Jewelry boxes and chests in all variations of delicacy and heft can be found crammed in with the mismatched sets of salad bowls and oddly shaped cutting boards from well intentioned children’s shop class Christmas projects at your favorite secondhand store. My personal favorites are the jewelry boxes which never saw the mass market. Like this one.
This is a wooden box with metal hardware, which I painted with acrylic paint. The kind of acrylic paint you can buy at any art supply or craft store for less than a dollar, in a hundred different colors with names like Tuscan Red or Bluegrass Green.
When the box was completely painted I sealed it with Minwax Polycrylic water based acrylic sealer. I go through gallons of this stuff.
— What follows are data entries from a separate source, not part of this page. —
(** * uhub: the user manager (src/usermanager.c)

    A shallow embedding of the hub's session registry, its statistics
    sampler and its two broadcast helpers, with the properties the
    specification states about them.

    The C file works on one [struct hub_info], on [struct user] objects
    reached through pointers, and on a handful of collaborators (the linked
    list, the routing layer, the message builder, the network counters, the
    event loop).  Here a [world] holds the user objects by address, the hub,
    the network counters and the trace of calls made to the collaborators;
    every C function becomes a function on worlds. *)

From Stdlib Require Import ZArith String List Sorted Bool Lia.
From Stdlib Require Finite.
Import ListNotations.
Local Open Scope Z_scope.

(* ================================================================== *)
(** * What uhub.h declares                                             *)
(* ================================================================== *)

(** The header is not part of the translated file, so the integer widths,
    the macros and the enumerators it declares are fields of a [Platform].
    [size_t] is the type of [count] and [count_peak] (they are printed with
    [%zu]); [sid_t] is the type of [free_sid]; the two share totals have a
    width of their own.  All three are taken as unsigned. *)
Class Platform := {
  size_bits : N;
  sid_bits : N;
  share_bits : N;
  TIMEOUT_STATS : Z;
  flag_user_list : Z;
  ADC_CMD_IQUI : Z;
  ADC_QUI_FLAG_DISCONNECT : string;
  sid_to_string : Z -> string
}.

(** Arithmetic of an unsigned integer of [bits] bits. *)
Definition wrap (bits : N) (x : Z) : Z := x mod 2 ^ Z.of_N bits.

(** Modelled from the spec: the macro [MAX] of uhub.h, the larger of its
    two arguments ("raises count_peak to max(count_peak, count)"). *)
Definition MAX (a b : Z) : Z := if a >? b then a else b.

(* ================================================================== *)
(** * Data model                                                       *)
(* ================================================================== *)

(** The address of a [struct user]; a pointer that may be NULL is an
    [option ptr]. *)
Definition ptr := positive.

(** Only [cred_none] is named by this file; the header's other trust
    levels are kept apart by a number. *)
Inductive user_credentials :=
| cred_none
| cred_level (n : nat).

Inductive user_quit_reason :=
| quit_normal
| quit_kicked
| quit_banned
| quit_other (n : nat).

(** [==] on quit reasons. *)
Definition quit_reason_eqb (a b : user_quit_reason) : bool :=
  match a, b with
  | quit_normal, quit_normal => true
  | quit_kicked, quit_kicked => true
  | quit_banned, quit_banned => true
  | quit_other n, quit_other m => Nat.eqb n m
  | _, _ => false
  end.

(** A protocol message: its command and its arguments, in order. *)
Record adc_message := mk_adc_message {
  cmd : Z;
  args : list string
}.

(** The fields of [struct user] that this file reads or writes.
    [logged_in] stands for what [user_is_logged_in] reads. *)
Record user := mk_user {
  id_sid : Z;
  id_cid : string;
  id_nick : string;
  credentials : user_credentials;
  limits_shared_size : Z;
  limits_shared_files : Z;
  quit_reason : user_quit_reason;
  send_queue_size : Z;
  flags : Z;
  logged_in : bool;
  info : adc_message
}.

(** [struct user_manager]; [users_list] is its [list] field, the linked
    list of user pointers in insertion order. *)
Record user_manager := mk_user_manager {
  users_list : list ptr;
  count : Z;
  count_peak : Z;
  free_sid : Z;
  shared_size : Z;
  shared_files : Z
}.

(** [hub->stats]. *)
Record hub_stats := mk_hub_stats {
  net_tx : Z;
  net_rx : Z;
  net_tx_peak : Z;
  net_rx_peak : Z;
  net_tx_total : Z;
  net_rx_total : Z
}.

(** [struct net_statistics], as far as it is read here. *)
Record net_statistics := mk_net_statistics {
  tx : Z;
  rx : Z
}.

Record hub_info := mk_hub_info {
  users : user_manager;
  stats : hub_stats
}.

(** Calls to the collaborators, as they appear in the trace. *)
Inductive event :=
| ev_evtimer_set
| ev_evtimer_add (seconds : Z)
| ev_event_del
| ev_user_destroy (u : ptr) (seen : user_credentials)
| ev_list_destroy
| ev_hub_free
| ev_route_to_user (target : ptr) (msg : adc_message) (ret : Z)
| ev_route_to_all (msg : adc_message)
| ev_adc_msg_free (msg : adc_message)
| ev_net_stats_reset.

(** Every user points back to the one hub ([user->hub]), so the hub is a
    field of the world and not of the user. *)
Record world := mk_world {
  mem : ptr -> user;
  hub : hub_info;
  net_intermediate : net_statistics;
  net_total : net_statistics;
  trace : list event
}.

(** The routing layer decides the outcome of a delivery: from the world as
    it stands at the call (the user objects with their flags and queues,
    the hub, the calls made so far), the target and the payload it gives
    the value [route_to_user] returns and the target's send queue size
    afterwards. *)
Class Routing := {
  route_outcome : world -> ptr -> adc_message -> Z * Z
}.

(** ** Field updates *)

Definition set_users_list (um : user_manager) (l : list ptr) : user_manager :=
  mk_user_manager l (count um) (count_peak um) (free_sid um)
    (shared_size um) (shared_files um).

Definition set_count (um : user_manager) (n : Z) : user_manager :=
  mk_user_manager (users_list um) n (count_peak um) (free_sid um)
    (shared_size um) (shared_files um).

Definition set_count_peak (um : user_manager) (n : Z) : user_manager :=
  mk_user_manager (users_list um) (count um) n (free_sid um)
    (shared_size um) (shared_files um).

Definition set_free_sid (um : user_manager) (n : Z) : user_manager :=
  mk_user_manager (users_list um) (count um) (count_peak um) n
    (shared_size um) (shared_files um).

Definition set_shared_size (um : user_manager) (n : Z) : user_manager :=
  mk_user_manager (users_list um) (count um) (count_peak um) (free_sid um)
    n (shared_files um).

Definition set_shared_files (um : user_manager) (n : Z) : user_manager :=
  mk_user_manager (users_list um) (count um) (count_peak um) (free_sid um)
    (shared_size um) n.

Definition set_net_tx (s : hub_stats) (n : Z) : hub_stats :=
  mk_hub_stats n (net_rx s) (net_tx_peak s) (net_rx_peak s)
    (net_tx_total s) (net_rx_total s).

Definition set_net_rx (s : hub_stats) (n : Z) : hub_stats :=
  mk_hub_stats (net_tx s) n (net_tx_peak s) (net_rx_peak s)
    (net_tx_total s) (net_rx_total s).

Definition set_net_tx_peak (s : hub_stats) (n : Z) : hub_stats :=
  mk_hub_stats (net_tx s) (net_rx s) n (net_rx_peak s)
    (net_tx_total s) (net_rx_total s).

Definition set_net_tx_total (s : hub_stats) (n : Z) : hub_stats :=
  mk_hub_stats (net_tx s) (net_rx s) (net_tx_peak s) (net_rx_peak s)
    n (net_rx_total s).

Definition set_net_rx_total (s : hub_stats) (n : Z) : hub_stats :=
  mk_hub_stats (net_tx s) (net_rx s) (net_tx_peak s) (net_rx_peak s)
    (net_tx_total s) n.

Definition set_credentials (u : user) (c : user_credentials) : user :=
  mk_user (id_sid u) (id_cid u) (id_nick u) c (limits_shared_size u)
    (limits_shared_files u) (quit_reason u) (send_queue_size u) (flags u)
    (logged_in u) (info u).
It comes in satin and gloss finishes, washes up with water, and forms a clear, hard, protective surface that you can literally walk on — it’s the same sealer I use on the rugs I paint on the floor, like the one I just finished in my dining room.
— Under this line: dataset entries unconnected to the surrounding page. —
Lemma zip_with_put_whole (w : nat) (dat src : list (list float)) :
  length src = length dat ->
  Forall (fun row => length row = w) dat ->
  zip_with (fun row new => take 0 row ++ new ++ drop (0 + w) row) dat src
  = src.
Proof.
  revert src. induction dat as [|row dat IH]; intros [|new src] Hlen Hw;
    try done.
  apply Forall_cons in Hw as [Hrow Hdat].
  cbn [zip_with]. rewrite IH by (simpl in Hlen; lia || done).
  cbn [take app Nat.add]. rewrite drop_ge by lia.
  by rewrite app_nil_r.
Qed.

(** A read inside one segment: the rows and columns asked for, cut out of
    what [_read_erd] returns for that segment. *)
Lemma return_dat_single_segment (self : Ktlx) (chan : list Z)
    (begsam endsam : Z) (stc : stc_hdr) (all_stamp : list stamp)
    (rec : nat) (st : stamp) (off : Z) :
  _read_stc (stc_file self) = Ok (stc, all_stamp) ->
  let n_sam_rec := 0 :: cumsum (map sample_span all_stamp) in
  where_last (fun x => x <=? begsam) n_sam_rec = Ok rec ->
  where_last (fun x => x <? endsam) n_sam_rec = Ok rec ->
  begsam <= endsam ->
  all_stamp !! rec = Some st ->
  n_sam_rec !! rec = Some off ->
  return_dat self chan begsam endsam
  = (dat_rec <- _read_erd (erd_file self (segment_name st)) (endsam - off) ;;
     select_rows dat_rec chan (begsam - off) (endsam - off)).
Proof.
  intros Hstc n_sam_rec Hbeg Hend Hle Hst Hoff.
  unfold return_dat. rewrite Hstc. cbn [bind snd].
  fold n_sam_rec. rewrite Hbeg, Hend. cbn [bind].
  replace (endsam - begsam <? 0) with false
    by (symmetry; apply Z.ltb_ge; lia).
  replace (rec + 1 - rec)%nat with 1%nat by lia.
  cbn [seq foldM]. unfold return_dat_rec.
  unfold index at 1. rewrite Hoff. cbn [bind]. rewrite Nat.eqb_refl.
  unfold index at 1. rewrite list_lookup_fmap, Hst. cbn [fmap option_fmap option_map bind].
  destruct (_read_erd _ _) as [dat_rec|e]; [|reflexivity]. cbn [bind].
  destruct (select_rows dat_rec chan _ _) as [src|e] eqn:Hsrc; [|reflexivity].
  cbn [bind].
  apply where_last_cond in Hbeg as (off' & Hoff' & Hcond).
  rewrite Hoff in Hoff'. injection Hoff' as <-. apply Z.leb_le in Hcond.
  unfold assign_cols.
  assert (Hstart : slice_start (endsam - begsam) 0
                     (endsam - off - (begsam - off) + 0) = 0%nat).
  { unfold slice_start, slice_bound. cbn [Z.ltb Z.compare].
    rewrite Z.min_l by lia. reflexivity. }
  assert (Hw : slice_len (endsam - begsam) 0
                 (endsam - off - (begsam - off) + 0)
               = Z.to_nat (endsam - begsam)).
  { unfold slice_len, slice_bound. cbn [Z.ltb Z.compare].
    replace (endsam - off - (begsam - off) + 0 <? 0) with false
      by (symmetry; apply Z.ltb_ge; lia).
    rewrite !Z.min_l by lia. f_equal. lia. }
  assert (Hsw : slice_len (endsam - off) (begsam - off) (endsam - off)
                = Z.to_nat (endsam - begsam)).
  { unfold slice_len, slice_bound.
    replace (begsam - off <? 0) with false
      by (symmetry; apply Z.ltb_ge; lia).
    replace (endsam - off <? 0) with false
      by (symmetry; apply Z.ltb_ge; lia).
    rewrite Z.min_id, Z.min_l by lia. f_equal. lia. }
  rewrite Hstart, Hw, Hsw, Nat.eqb_refl. cbn [bind fst].
  rewrite zip_with_put_whole; [reflexivity| |].
  - rewrite length_replicate. by apply select_rows_length in Hsrc.
  - apply Forall_replicate, length_replicate.
Qed.

Lemma read_erd_inv (erd_file : option (list byte)) (n_samples : Z)
    (dat : list (list float)) :
  _read_erd erd_file n_samples = Ok dat ->
  exists hdr n_chan filebytes output factor,
    _read_hdr_file erd_file = Ok hdr
    /\ hdr_get hdr num_channels = Ok n_chan
    /\ erd_file = Some filebytes
    /\ erd_output (file_schema hdr) n_chan filebytes n_samples = Ok output
    /\ _calculate_conversion hdr = Ok factor
    /\ scale_rows factor output = Ok dat.
Proof.
  unfold _read_erd. intros H.
  apply bind_ok_inv in H as (hdr & Hhdr & H).
  apply bind_ok_inv in H as (n_chan & Hn & H).
  apply bind_ok_inv in H as (filebytes & Hf & H).
  apply bind_ok_inv in H as (output & Hout & H).
  apply bind_ok_inv in H as (factor & Hfac & H).
  exists hdr, n_chan, filebytes, output, factor.
  repeat (split; [done|]). split; [|done].
  destruct erd_file as [f|]; [|discriminate].
  unfold with_open, f_read in Hf. cbn in Hf. by injection Hf as <-.
Qed.

Lemma scale_rows_same_length (factor : list float) (output : list (list Z)) :
  length factor = length output ->
  scale_rows factor output
  = Ok (zip_with (fun f row => map (fun v => (f * float_of_Z v)%float) row)
          factor output).
Proof. intros H. unfold scale_rows. by rewrite H, Nat.eqb_refl. Qed.

(** C4 (as the code has it): the conversion is part of the decoder.
    Whenever [_read_erd] returns, it returns the raw matrix of the loop with
    every row multiplied by the factor of its channel; [return_dat], its
    caller, only cuts rows and columns out of that result. *)
Theorem read_erd_converts :
  (forall erd_file n_samples dat,
      _read_erd erd_file n_samples = Ok dat ->
      exists hdr n_chan filebytes output factor,
        _read_hdr_file erd_file = Ok hdr
        /\ hdr_get hdr num_channels = Ok n_chan
        /\ erd_file = Some filebytes
        /\ erd_output (file_schema hdr) n_chan filebytes n_samples = Ok output
        /\ _calculate_conversion hdr = Ok factor
        /\ scale_rows factor output = Ok dat)
  /\ (forall factor output,
         length factor = length output ->
         scale_rows factor output
         = Ok (zip_with
                 (fun f row => map (fun v => (f * float_of_Z v)%float) row)
                 factor output))
  /\ (forall self chan begsam endsam stc all_stamp rec st off,
         _read_stc (stc_file self) = Ok (stc, all_stamp) ->
         let n_sam_rec := 0 :: cumsum (map sample_span all_stamp) in
         where_last (fun x => x <=? begsam) n_sam_rec = Ok rec ->
         where_last (fun x => x <? endsam) n_sam_rec = Ok rec ->
         begsam <= endsam ->
         all_stamp !! rec = Some st ->
         n_sam_rec !! rec = Some off ->
         return_dat self chan begsam endsam
         = (dat_rec <- _read_erd (erd_file self (segment_name st))
                         (endsam - off) ;;
            select_rows dat_rec chan (begsam - off) (endsam - off))).
Proof.
  split; [exact read_erd_inv|]. split; [exact scale_rows_same_length|].
  exact return_dat_single_segment.
Qed.

Lemma read_erd_converts_witness :
  _read_erd (Some erd_schema8) 2
  = Ok (map (map physical)
          [[1000; 1005]; [-128; -121]; [300; -70000]; [-2; 32765]])
  /\ exists hdr n_chan filebytes output factor,
       _read_hdr_file (Some erd_schema8) = Ok hdr
       /\ hdr_get hdr num_channels = Ok n_chan
       /\ Some erd_schema8 = Some filebytes
       /\ erd_output (file_schema hdr) n_chan filebytes 2 = Ok output
       /\ _calculate_conversion hdr = Ok factor
       /\ scale_rows factor output
          = Ok (map (map physical)
                  [[1000; 1005]; [-128; -121]; [300; -70000]; [-2; 32765]]).
Proof.
  assert (H : _read_erd (Some erd_schema8) 2
              = Ok (map (map physical)
                      [[1000; 1005]; [-128; -121]; [300; -70000];
                       [-2; 32765]]))
    by (vm_compute; reflexivity).
  split; [exact H|].
  exact (proj1 read_erd_converts (Some erd_schema8) 2 _ H).
Defined.

Lemma result_neq {A} (test : result A -> bool) (r1 r2 : result A) :
  test r1 = true -> test r2 = false -> r1 <> r2.
Proof. intros H1 H2 ->. congruence. Qed.

(** C4 as stated fails: what [_read_erd] returns for the schema 8 example
    is the raw matrix times 3.95e-5, not the raw matrix, and [return_dat]
    hands on what [_read_erd] returned without converting it. *)
Lemma read_erd_output_is_scaled :
  erd_output 8 4 erd_schema8 2
  = Ok [[1000; 1005]; [-128; -121]; [300; -70000]; [-2; 32765]]
  /\ _read_erd (Some erd_schema8) 2
     = Ok (map (map physical)
             [[1000; 1005]; [-128; -121]; [300; -70000]; [-2; 32765]])
  /\ _read_erd (Some erd_schema8) 2
     <> Ok (map (map float_of_Z)
              [[1000; 1005]; [-128; -121]; [300; -70000]; [-2; 32765]])
  /\ return_dat two_segments [0] 0 3 = _read_erd (Some erd_first) 3.
Proof.
  split; [vm_compute; reflexivity|].
  split; [vm_compute; reflexivity|].
  split; [|vm_compute; reflexivity].
  apply (result_neq
           (fun r => match r with
                     | Ok ((x :: _) :: _) => (x <? 1)%float
                     | _ => false
                     end)); vm_compute; reflexivity.
Qed.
What made this project special was my inspiration. Ever since I saw a traveling exhibition of the Quilts of Gee’s Bend at the Art Museum in Milwaukee, WI in 2004 I have been over the moon for their patterns. I have a book of 30 postcards from that show which I refer to over and over.
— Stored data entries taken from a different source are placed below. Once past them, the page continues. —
(** C3.  [project] is the Projector of the specification, for any four
    distinct buffers and any contents: it stores in the interior cells
    of [div] the divergence
    [-0.5 * ((velo_x[i+1,j]-velo_x[i-1,j]) + (velo_y[i,j+1]-velo_y[i,j-1])) / size],
    makes [p] the zero array, enforces the boundaries of [div] and of
    [p], solves [p] by [iter] sweeps of the LinearSolver with [a = 1]
    and [c = 6] against [div], and leaves in every interior cell of the
    velocity [velo_x[i,j] - 0.5*(p[i+1,j]-p[i-1,j])*size] and
    [velo_y[i,j] - 0.5*(p[i,j+1]-p[i,j-1])*size] for the solved [p]. *)
Theorem project_is_Projector (velo_x velo_y p div : buffer2)
  (f : Fluid (R := Qc)) :
  3 <= size f ->
  velo_x <> velo_y -> velo_x <> p -> velo_x <> div ->
  velo_y <> p -> velo_y <> div -> p <> div ->
  let n := size f in
  let vx := read2 velo_x f in
  let vy := read2 velo_y f in
  let setup := Projector_setup velo_x velo_y p div f in
  let solved :=
    Nat.iter (Z.to_nat (iter f))
      (LinearSolver_sweep (Arr2 p) (Arr2 div) (of_int 1) (of_int 6)) setup in
  let P := read2 p solved in
  let after := project velo_x velo_y p div f in
  (forall i j, 1 <= i < n - 1 -> 1 <= j < n - 1 ->
     get (read2 div setup) i j
     = (- half * ((get vx (i + 1) j - get vx (i - 1) j)
                  + (get vy i (j + 1) - get vy i (j - 1))) / of_int n)%Qc) /\
  read2 div setup = enforce n keep keep (read2 div setup) /\
  read2 p setup = enforce n keep keep (full n (of_int 0)) /\
  after = set_boundaries (Arr3 self_velo)
            (Projector_subtract velo_x velo_y p solved) /\
  (forall i j, 1 <= i < n - 1 -> 1 <= j < n - 1 ->
     get (read2 velo_x after) i j
     = (get vx i j - half * (get P (i + 1) j - get P (i - 1) j) * of_int n)%Qc
     /\
     get (read2 velo_y after) i j
     = (get vy i j - half * (get P i (j + 1) - get P i (j - 1)) * of_int n)%Qc).
Proof.
  intros Hn Hxy Hxp Hxd Hyp Hyd Hpd n vx vy setup solved P after.
  assert (Hiter : iter setup = iter f).
  { subst setup. unfold Projector_setup.
    now rewrite !iter_set_boundaries, !iter_write2. }
  assert (Hsolved : solved = Projector_solve p div setup).
  { subst solved. unfold Projector_solve, LinearSolver. now rewrite Hiter. }
  assert (Hsize : size solved = n).
  { rewrite Hsolved. unfold Projector_solve.
    rewrite size_LinearSolver. apply size_Projector_setup. }
  assert (Hafter : after = set_boundaries (Arr3 self_velo)
                             (Projector_subtract velo_x velo_y p solved)).
  { subst after. rewrite project_Projector, Hsolved. reflexivity. }
  assert (Hvx : read2 velo_x solved = vx).
  { rewrite Hsolved. unfold Projector_solve.
    rewrite read2_LinearSolver_other by ne.
    apply read2_Projector_setup_other; ne. }
  assert (Hvy : read2 velo_y solved = vy).
  { rewrite Hsolved. unfold Projector_solve.
    rewrite read2_LinearSolver_other by ne.
    apply read2_Projector_setup_other; ne. }
  assert (Hdv : read2 div setup
                = enforce n keep keep
                    (set_interior n (read2 div f) (divergence_cell n vx vy))).
  { subst setup. unfold Projector_setup. cbv zeta.
    rewrite read2_set_boundaries_other by ne.
    rewrite set_boundaries_Arr2. autorewrite with store.
    rewrite read2_write2_other by ne.
    autorewrite with store. reflexivity. }
  split; [|split; [|split; [|split]]].
  - intros i j Hi Hj. rewrite Hdv.
    rewrite get_enforce_interior, get_set_interior by lia.
    unfold interior. split_tests. cbn [andb].
    unfold divergence_cell. reflexivity.
  - rewrite Hdv at 2. rewrite Hdv.
    symmetry. apply enforce_idempotent. lia.
  - subst setup. unfold Projector_setup. cbv zeta.
    rewrite set_boundaries_Arr2. autorewrite with store.
    rewrite read2_set_boundaries_other by ne.
    autorewrite with store. reflexivity.
  - exact Hafter.
  - intros i j Hi Hj. rewrite Hafter.
    assert (Hint : interior n i j = true)
      by (unfold interior; split_tests; reflexivity).
    rewrite !get_set_boundaries_interior
      by (unfold Projector_subtract; autorewrite with store; lia).
    unfold Projector_subtract. cbv zeta. autorewrite with store.
    rewrite Hsize. split.
    + rewrite read2_write2_other by ne. autorewrite with store.
      rewrite get_set_interior by lia. rewrite Hint, Hvx. reflexivity.
    + rewrite get_set_interior by lia. rewrite Hint.
      rewrite !read2_write2_other by ne. rewrite Hvy. reflexivity.
Qed.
I referred to at least six of the quilts for this jewelry box like this one called “Medallion” by Loretta Pettway for the top:
and “Strips” by Annie Mae Young for the inside front:
The inside of the doors was inspired by “Pig in a Pen” by Minnie Sue Coleman:
“Housetop” four-block “Half Log Cabin” variation by Lottie Mooney inspired the right side of the jewelry box:
A quilt by Martha Jane Pettway described as only a center medallion with multiple borders and cornerstones is on the left side:
And on the back, one of my absolute favorites, “Bars and String-pieced Columns” by Jessie T. Pettway:
So much of my surface pattern design is inspired or informed by patterns from other cultures, or as I’ve mentioned before from the traditional or domestic arts. My intention is never to copy exactly — though the element of “flattery” in this piece is obvious — rather to use the patterns together to form something new. The inspiration for this piece came from quilts but the end result would barely cover your lap, much less look good spread on your bed. The end result in my opinion is, nevertheless, a treasure.